Re: catch22; trapped by failed disk

 
Ralph Grothe
Honored Contributor

catch22; trapped by failed disk

Hello,

a disk seems to have a defect.
The usual test read of some blocks from the raw device, say
dd if=/dev/rdsk/c2t9d0 of=/dev/null bs=1024k count=10
hangs so much that it even ignores any SIGKILLs.
Additionally, the kernel scsi driver spills syslog with messages of this kind:

Feb 26 12:04:49 ganymed vmunix: SCSI: Unexpected Disconnect -- lbolt: 102770286,
dev: bc029000, io_id: 201dab0

Unfortunately, the affected disk is the first mirror disk of the VG that acts as cluster lock disk of a two node SG cluster.

This results in the nice feature that every attempt to release the disk from the current LVM configuration (e.g. lvreduce with and without the -k option, vgremove etc.) hangs in the same way as the dd.
Of course the same is true for attempts to reconfigure the cluster's binary, as every cmapplyconf hangs too.

Even when I force the scsci bus to reset by pulling (and replugging) the hot swap disk each system command which communicates with the device hangs as well.

Looks to me like the hen and egg paradoxon.

Has anyone the break spell from this infinite loop?

Regards
Ralph
Madness, thy name is system administration
6 REPLIES 6
harry d brown jr
Honored Contributor

Re: catch22; trapped by failed disk

Ralph,

Have you tried replacing the bad disk with a good one?

live free or die
harry
Live Free or Die
A. Clay Stephenson
Acclaimed Contributor

Re: catch22; trapped by failed disk

Hi Ralph:

I would pull the bad disk; replace it with a good one; and start the normal procedure.
1) vgcfgrestore 2) vgchange -a y 3) vgsync

This really should be no different from a completely failed disk. I never bother with the lvreduce/vgreduce operation.
If it ain't broke, I can fix that.
Sanjay_6
Honored Contributor

Re: catch22; trapped by failed disk

Krishna Prasad
Trusted Contributor

Re: catch22; trapped by failed disk

I am not sure if the fact that it is a locked disk will make you reboot.

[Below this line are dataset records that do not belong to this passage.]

Lemma codelens_loop_ok K mu fuel c :
  codelens_at K mu c -> 316 - s_have (c_st c) < Z.of_nat fuel ->
  wp (left_ok K) (returned K) (codelens_loop fuel)
    (fun _ c' => inv K c' /\ s_mode (c_st c') = BAD /\ measure c' < mu \/
       codelens_at K mu c' /\ s_have (c_st c') = s_nlen (c_st c') + s_ndist (c_st c')) c.
Proof.
  revert c. induction fuel as [|fuel IH]; intros c Hc Hf; [destruct (ca_dims _ _ _ Hc), (ca_have _ _ _ Hc); lia|]. cbn [codelens_loop]. wp_steps.
  assert (Hh := ca_have _ _ _ Hc). destruct (ca_dims _ _ _ Hc) as [Hd1 Hd2]. rewrite u32_small by lia.
  destruct (Z.ltb_spec (s_have (c_st c)) (s_nlen (c_st c) + s_ndist (c_st c))) as [Hlt|Hge].
  - apply wp_bind. eapply wp_mono; [by apply (codelens_step_ok K mu)|]. intros [] c'; cbn [codelens_round].
    + intros [Hc' Hless]. apply IH; [done|]. lia.
    + intros H. apply wp_ret. by left.
  - apply wp_ret. right. split; [done|lia].
Qed.

(** After the loop. *)
Lemma codelens_rest_ok flush K mu c :
  codelens_at K mu c ->
  wp (left_ok K) (returned K) (case_CODELENS flush) (progress K mu) c.
Proof.
  intros Hc. unfold case_CODELENS. apply wp_bind. eapply wp_mono; [apply (codelens_loop_ok K mu); [done|]|].
  { destruct (ca_have _ _ _ Hc). lia. }
  intros [] c' [(Hi & E & Hmu)|(Hc' & Hfull)]; wp_steps; [rewrite E; by apply wp_break|].
  rewrite (ca_mode _ _ _ Hc'). change (bool_decide (CODELENS = BAD)) with false. cbv iota.
  destruct Hc' as [Hb Hm Hd Hh Hl Hp Hg Hf Hdn Hmu Hrt]. apply build_codes_ok; try done.
  - by rewrite <- Hfull.
  - by apply Hdn.
  - by rewrite (with_mode_same _ _ Hm).
Qed.

Lemma case_CODELENS_ok flush : case_ok (case_CODELENS flush) CODELENS.
Proof.
  intros K mu c Hi Em Hmu. apply codelens_rest_ok. assert (Hs := i_st _ _ Hi). rewrite Em in Hs.
  destruct (so_mode _ _ _ _ Hs) as (Hd & Hh & Hl & Hp & Hg & Hf). split; try (done || lia).
  - apply inv_base_intro; [done|by rewrite Em..].
  - assert (Hr := i_ret _ _ Hi). by rewrite Em in Hr.
Qed.

(** ** The code length code *)
Lemma order_range i o : aget order i = Some o -> 0 <= o < 19.
Proof.
  unfold aget. destruct (0 <=? i); [|done].
  assert (Ha : Forall (fun x => 0 <= x < 19) order) by (repeat (apply List.Forall_cons; [lia|]); apply List.Forall_nil).
  intros Ho. by apply (Forall_lookup_1 _ _ _ _ Ha Ho).
Qed.

Lemma lens_set7_insert have lens o l :
  lens_set7 have lens -> length lens = 320%nat -> aget order have = Some o -> 0 <= l <= 7 ->
  lens_set7 (have + 1) (<[Z.to_nat o := l]> lens).
Proof.
  intros H Hle Ho Hl i o' Hi Ho'.
  assert (Hor := order_range _ _ Ho). rewrite aget_insert by lia. destruct (Z.eqb_spec o' o) as [->|]; [by exists l|].
  apply (H i); [|done]. destruct (Z.eq_dec i have); [congruence|lia].
Qed.

Lemma order_in i : 0 <= i < 19 -> exists o, aget order i = Some o /\ 0 <= o < 19.
Proof.
  intros Hi. destruct (aget_in order i ltac:(simpl; lia)) as [o Ho]. exists o. split; [done|]. by eapply order_range.
Qed.

(** All of the nineteen lengths are set. *)
Lemma lens_set7_take lens : lens_set7 19 lens -> (19 <= length lens)%nat -> Forall (fun l => 0 <= l <= 7) (take 19 lens).
Proof.
  intros H Hl. apply Forall_lookup_2. intros i l [Hi Hlt]%lookup_take_Some.
  assert (exists j, 0 <= j < 19 /\ aget order j = Some (Z.of_nat i)) as (j & Hj & Ho).
  { assert (Hc : forallb (fun i => existsb (fun j => bool_decide (aget order (Z.of_nat j) = Some (Z.of_nat i))) (seq 0 19)) (seq 0 19) = true) by done.
    rewrite forallb_forall in Hc. specialize (Hc i ltac:(apply in_seq; lia)). apply existsb_exists in Hc as (j & Hj%in_seq & Ho%bool_decide_eq_true).
    exists (Z.of_nat j). split; [lia|done]. }
  destruct (H j _ Hj Ho) as (l' & El & Hr). unfold aget in El. destruct (Z.leb_spec 0 (Z.of_nat i)); [|lia].
  rewrite Nat2Z.id, Hi in El. by injection El as ->.
Qed.

(** The state between two rounds of the loops of [case LENLENS]. *)
Record lenlens_at (K : consts) (mu : Z) (c : ctx) : Prop := {
  la_base : inv_base K c;
  la_mode : s_mode (c_st c) = LENLENS;
  la_dims : dims_ok (c_st c);
  la_ncode : 4 <= s_ncode (c_st c) <= 19;
  la_have : 0 <= s_have (c_st c) <= 19;
  la_lens : lens_set7 (s_have (c_st c)) (s_lens (c_st c));
  la_bits : r_bits (c_r c) <= 7;
  la_mu : measure c <= mu;
  la_ret : r_ret (c_r c) = Z_OK }.

Lemma lenlens_inv K mu c : lenlens_at K mu c -> s_have (c_st c) <= s_ncode (c_st c) -> inv K c.
Proof.
  intros [Hb Hm Hd Hn Hh Hl Hb7 _ Hrt] Hle. rewrite <- (with_mode_same _ _ Hm). apply inv_base_mode; try done.
  cbn [mode_ok]; csimp_goal. repeat (split; [done || lia|]). done.
Qed.

Lemma lenlens_next K mu strm st put left next have hold bits in_ out ret hold' bits' next' have' o l :
  lenlens_at K mu (Ctx strm st (Regs put left next have hold bits in_ out ret)) ->
  in_ok (in_buf strm) next' have' -> next' + have' = next + have -> have' <= have -> hold_ok hold' bits' -> bits' <= 7 ->
  8 * have' + bits' <= 8 * have + bits -> s_have st < 19 -> aget order (s_have st) = Some o -> 0 <= l <= 7 ->
  lenlens_at K mu (Ctx strm (upd s_lens (fun _ => <[Z.to_nat o := l]> (s_lens st)) (upd s_have (fun _ => s_have st + 1) st))
    (Regs put left next' have' hold' bits' in_ out ret)).
Proof.
  intros [Hb Hm Hd Hn Hh Hl Hb7 Hmu Hrt] Hi He Hv Ho Hb7' Hbits Hlt Hord Hl7. unfold measure in Hmu. csimp.
  assert (Hle : length (s_lens st) = 320%nat) by (destruct Hb as [_ _ _ _ _ _ _ _ _ [_ _ _ _ Hle _ _ _ _]]; exact Hle).
  split; csimp_goal; try (done || lia).
  - eapply inv_base_upd; try done. csimp_goal. by rewrite length_insert.
  - by apply lens_set7_insert.
  - unfold measure; csimp_goal. lia.
Qed.

Lemma lenlens_loop_ok K mu fuel c :
  lenlens_at K mu c -> s_have (c_st c) <= s_ncode (c_st c) -> 19 - s_have (c_st c) < Z.of_nat fuel ->
  wp (left_ok K) (returned K) (lenlens_loop fuel) (fun _ c' => lenlens_at K mu c') c.
Proof.
  revert c. induction fuel as [|fuel IH]; intros c Hc Hle Hf; [destruct (la_have _ _ _ Hc); lia|]. cbn [lenlens_loop]. wp_steps.
  assert (Hh := la_have _ _ _ Hc). assert (Hn := la_ncode _ _ _ Hc). assert (Hinv := lenlens_inv _ _ _ Hc Hle).
  destruct (Z.ltb_spec (s_have (c_st c)) (s_ncode (c_st c))) as [Hlt|Hge]; [|by apply wp_ret].
  destruct c as [strm st [put left next have hold bits in_ out ret]]. csimp.
  assert (Hle' : length (s_lens st) = 320%nat) by (destruct Hinv as [_ _ _ _ _ _ _ _ _ [_ _ _ _ Hle' _ _ _ _]]; exact Hle').
  assert (Hb7 := la_bits _ _ _ Hc). destruct (order_in (s_have st) ltac:(lia)) as (o & Ho & Hor). csimp.
  apply wp_bind, wp_needbits; csimp_goal; [split; csimp_goal; apply Hinv|lia|left; lia| |].
  - intros nx hv hd bt [Si Sh Se Sb Sm _] Hn3 Hmx _. csimp. wp_steps. eapply wp_lift; [exact Ho|]. wp_steps.
    apply wp_bits; csimp_goal; [lia|]. wp_steps. eapply wp_lift; [apply aset_in; lia|]. wp_steps.
    apply wp_dropbits; csimp_goal; [done|lia|lia|]. rewrite u32_small by lia.
    assert (Hm := Z.mod_pos_bound hd (2 ^ 3) ltac:(lia)).
    apply IH; csimp_goal; [|lia|lia].
    eapply (lenlens_next K mu strm st put left next have hold bits); try (done || lia). apply hold_drop; (done || lia).
  - intros nx hd bt [Si Sh Se Sb Sm _] Hn3 _. csimp. csimp_goal. assert (Hm := la_mode _ _ _ Hc). csimp.
    change (left_ok K (Ctx strm st (Regs put left nx 0 hd bt in_ out ret))). leaving.
    rewrite <- (with_mode_same _ (Ctx strm st (Regs put left nx 0 hd bt in_ out ret)) Hm). destruct Hc as [Hb _ Hd Hn' Hh' Hl _ _ Hrt]. csimp.
    apply inv_base_mode; csimp_goal; try done.
    + eapply inv_base_upd; try done. destruct (i_in _ _ Hinv) as (_ & ? & _). csimp. lia.
    + cbn [mode_ok]; csimp_goal. split; [lia|]. split; [done|]. split; [done|]. split; [lia|done].
Qed.

Lemma zero_lens_loop_ok K mu fuel c :
  lenlens_at K mu c -> 19 - s_have (c_st c) < Z.of_nat fuel ->
  wp (left_ok K) (returned K) (zero_lens_loop fuel) (fun _ c' => lenlens_at K mu c' /\ s_have (c_st c') = 19) c.
Proof.
  revert c. induction fuel as [|fuel IH]; intros c Hc Hf; [destruct (la_have _ _ _ Hc); lia|]. cbn [zero_lens_loop]. wp_steps.
  assert (Hh := la_have _ _ _ Hc). destruct (Z.ltb_spec (s_have (c_st c)) 19) as [Hlt|Hge]; [|apply wp_ret; split; [done|lia]].
  destruct c as [strm st [put left next have hold bits in_ out ret]]. csimp.
  assert (Hb := la_base _ _ _ Hc). destruct Hb as [Hi _ _ _ _ _ _ _ _ [Hho _ _ _ Hle _ _ _ _]]. unfold with_mode in *. csimp.
  destruct (order_in (s_have st) ltac:(lia)) as (o & Ho & Hor). wp_steps. eapply wp_lift; [exact Ho|]. wp_steps.
  eapply wp_lift; [apply aset_in; lia|]. wp_steps. rewrite u32_small by lia. assert (Hb7 := la_bits _ _ _ Hc). csimp.
  apply IH; csimp_goal; [|lia]. eapply (lenlens_next K mu strm st put left next have hold bits); try (done || lia).
Qed.

(** Building the table of the code length code. *)
Lemma lenlens_rest_ok flush K mu c :
  lenlens_at K mu c -> s_have (c_st c) <= s_ncode (c_st c) ->
  wp (left_ok K) (returned K) (case_LENLENS flush) (progress K mu) c.
Proof.
  intros Hc Hle. unfold case_LENLENS. apply wp_bind. eapply wp_mono.
  { apply (lenlens_loop_ok K mu); [done|done|]. destruct (la_have _ _ _ Hc). lia. }
  intros [] c1 Hc1. clear c Hc Hle. cbv beta. apply wp_bind. eapply wp_mono.
  { apply (zero_lens_loop_ok K mu); [done|]. destruct (la_have _ _ _ Hc1). lia. }
  intros [] c Hc. clear c1 Hc1. cbv beta. destruct Hc as [[Hb Hm Hd Hn Hh Hl Hb7 Hmu Hrt] H19].
  destruct c as [strm st [put left next have hold bits in_ out ret]]. csimp. rewrite H19 in Hl. unfold measure in Hmu. csimp.
  rewrite Hm in Hmu. cbn [rank] in Hmu.
  assert (Hs := Hb). destruct Hs as [Hin _ _ _ _ _ _ _ _ [Hho _ _ _ Hlen Hwork Hcodes _ _]]. unfold with_mode in *. csimp.
  assert (H7 := lens_set7_take _ Hl ltac:(lia)). wp_steps.
  eapply (wp_build_table _ _ CODES (take 19 (s_lens st)) (drop 19 (s_lens st))); csimp_goal; try (done || lia).
  { by rewrite take_drop. }
  { rewrite length_take. lia. }
  { revert H7. apply Forall_impl. lia. }
  { rewrite length_take. cbn [type_syms]. lia. }
  { intros _. revert H7. apply Forall_impl. lia. }
  { rewrite Hcodes. unfold room, ENOUGH, ENOUGH_LENS, ENOUGH_DISTS. lia. }
  { rewrite length_take. lia. }
  intros r T. match goal with |- wp _ _ _ _ (Ctx _ ?s _) =>
    assert (F : (s_wrap s, s_wbits s, s_wsize s, s_whave s, s_wnext s, s_window s, s_head s, s_sane s) =
        (s_wrap st, s_wbits st, s_wsize st, s_whave st, s_wnext st, s_window st, s_head st, s_sane st) /\
      s_codes s = tr_tbl r /\ s_lencode s = InCodes 0 /\ s_lenbits s = tr_bits r /\ s_lens s = s_lens st /\ s_work s = tr_work r /\
      s_nlen s = s_nlen st /\ s_ndist s = s_ndist st) by done;
    revert F; generalize s; intros st1 (F & Fc & Fp & Fb & Fl & Fw & Fn & Fd) end.
  assert (Hup : forall st2, s_lens st2 = s_lens st1 -> s_work st2 = s_work st1 -> s_codes st2 = s_codes st1 ->
    (s_wrap st2, s_wbits st2, s_wsize st2, s_whave st2, s_wnext st2, s_window st2, s_head st2, s_sane st2) =
    (s_wrap st1, s_wbits st1, s_wsize st1, s_whave st1, s_wnext st1, s_window st1, s_head st1, s_sane st1) ->
    inv_base K (Ctx strm st2 (Regs put left next have hold bits in_ out (tr_ret r)))).
  { intros st2 H1 H2 H3 H4. eapply inv_base_upd; [exact Hb|congruence|congruence|..]; try (done || lia).
    - rewrite H2, Fw. apply T.
    - rewrite H3, Fc. apply T. }
  destruct (nz (tr_ret r)) eqn:Er.
  { wp_steps. split; [exact (inv_base_bad K _ _ (Hup st1 eq_refl eq_refl eq_refl eq_refl))|]. mu. }
  apply nz_false in Er. wp_steps. apply codelens_rest_ok.
  assert (Hgood : good_table CODES (code_at st1 (InCodes 0)) (s_lenbits st1) (take 19 (s_lens st))).
  { unfold code_at. rewrite Fc, Fb. eapply (inflate_table_good CODES (take 19 (s_lens st)) _ 0 7); try done.
    - rewrite length_take. cbn [type_syms]. lia.
    - revert H7. apply Forall_impl. lia. }
  split; csimp_goal.
  - by apply Hup.
  - done.
  - unfold dims_ok in *. csimp_goal. by rewrite Fn, Fd.
  - rewrite Fn, Fd. destruct Hd. lia.
  - intros i Hi. lia.
  - done.
  - by exists (take 19 (s_lens st)).
  - eapply fed_codes_few; [done|exact Hgood|done].
  - lia.
  - mu.
  - done.
Qed.

Lemma case_LENLENS_ok flush : case_ok (case_LENLENS flush) LENLENS.
Proof.
  intros K mu c Hi Em Hmu. assert (Hs := i_st _ _ Hi). rewrite Em in Hs.
  destruct (so_mode _ _ _ _ Hs) as (Hb & Hd & Hn & Hh & Hl). apply lenlens_rest_ok; [|lia]. split; try (done || lia).
  - apply inv_base_intro; [done|by rewrite Em..].
  - assert (Hr := i_ret _ _ Hi). by rewrite Em in Hr.
Qed.

Lemma case_TABLE_ok flush : case_ok (case_TABLE flush) TABLE.
Proof.
  start. unfold case_TABLE. apply wp_bind. needbits.
  2:{ rebuild; rewrite ?Emode; try done. cbn [mode_ok]. lia. }
  apply wp_bind, wp_bits; csimp_goal; [lia|]. wp_steps. apply wp_dropbits; csimp_goal; [done|lia|lia|].
  assert (Hh1 := hold_drop _ _ 5 Shold' ltac:(lia)). assert (Hh2 := hold_drop _ _ 5 Hh1 ltac:(lia)). assert (Hh3 := hold_drop _ _ 4 Hh2 ltac:(lia)).
  apply wp_bind, wp_bits; csimp_goal; [lia|]. wp_steps. apply wp_dropbits; csimp_goal; [done|lia|lia|].
  apply wp_bind, wp_bits; csimp_goal; [lia|]. wp_steps. apply wp_dropbits; csimp_goal; [done|lia|lia|]. wp_steps.
  set (h1 := hd / 2 ^ 5) in *. set (h2 := h1 / 2 ^ 5) in *.
  assert (M1 := Z.mod_pos_bound hd (2 ^ 5) ltac:(lia)). assert (M2 := Z.mod_pos_bound h1 (2 ^ 5) ltac:(lia)).
  assert (M3 := Z.mod_pos_bound h2 (2 ^ 4) ltac:(lia)).
  destruct (Z.ltb_spec 286 (hd mod 2 ^ 5 + 257)), (Z.ltb_spec 30 (h1 mod 2 ^ 5 + 1)); cbn [orb].
  1-3: wp_steps; split; [|mu]; rebuild.
  wp_steps. apply case_LENLENS_ok; csimp_goal; [|done|mu]. rebuild. cbn [mode_ok]; csimp_goal.
  split; [lia|]. split; [split; csimp_goal; lia|]. split; [lia|]. split; [lia|]. intros i o Hi. lia.
Qed.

However, I do know that under normal circumstances you do not need to reboot.

replace bad disk
vgcfgrestore /dev/vg00
vgsync
Positive Results requires Positive Thinking
Krishna Prasad
Trusted Contributor

Re: catch22; trapped by failed disk

add in the vgchange -a y /dev/vg00 in the middle of my post
Positive Results requires Positive Thinking
Ralph Grothe
Honored Contributor

Re: catch22; trapped by failed disk

Thanks to everyone for their suggestions.

Unfortunately, replacing the disk with a new one isn't really an option in this case.

The two nodes consist of old D-class boxes which were considered to be scrapped down.

Because our planners and decision makers decided to introduce Tivoli so that they needed a test platform.

That was how I could "save" the two boxes, as we had a reasonable occupation for them.

But of course, I wouldn't get new hardware such as hard disk replacements.

Despite, I yesterday somehow managed to get the defect disk from the LVM and cluster configuration by drawing and replugging the hot swapable disk, thus initiating a scsi bus reset.
I tried this a couple of times, whereafter I always issued a diskinfo command.
When the disk finally reported its characteristics I was able to issue the lvreduce command which was quitted by a success message :-) and after that a system panic :-(
However, when the machine was up again I could confirm that the lvreduce must have been successful since in the lvdisplay command the defect disk didn't appear anymore.
After that the rest was easy, and my cluster runs now with a different lock disk.
Madness, thy name is system administration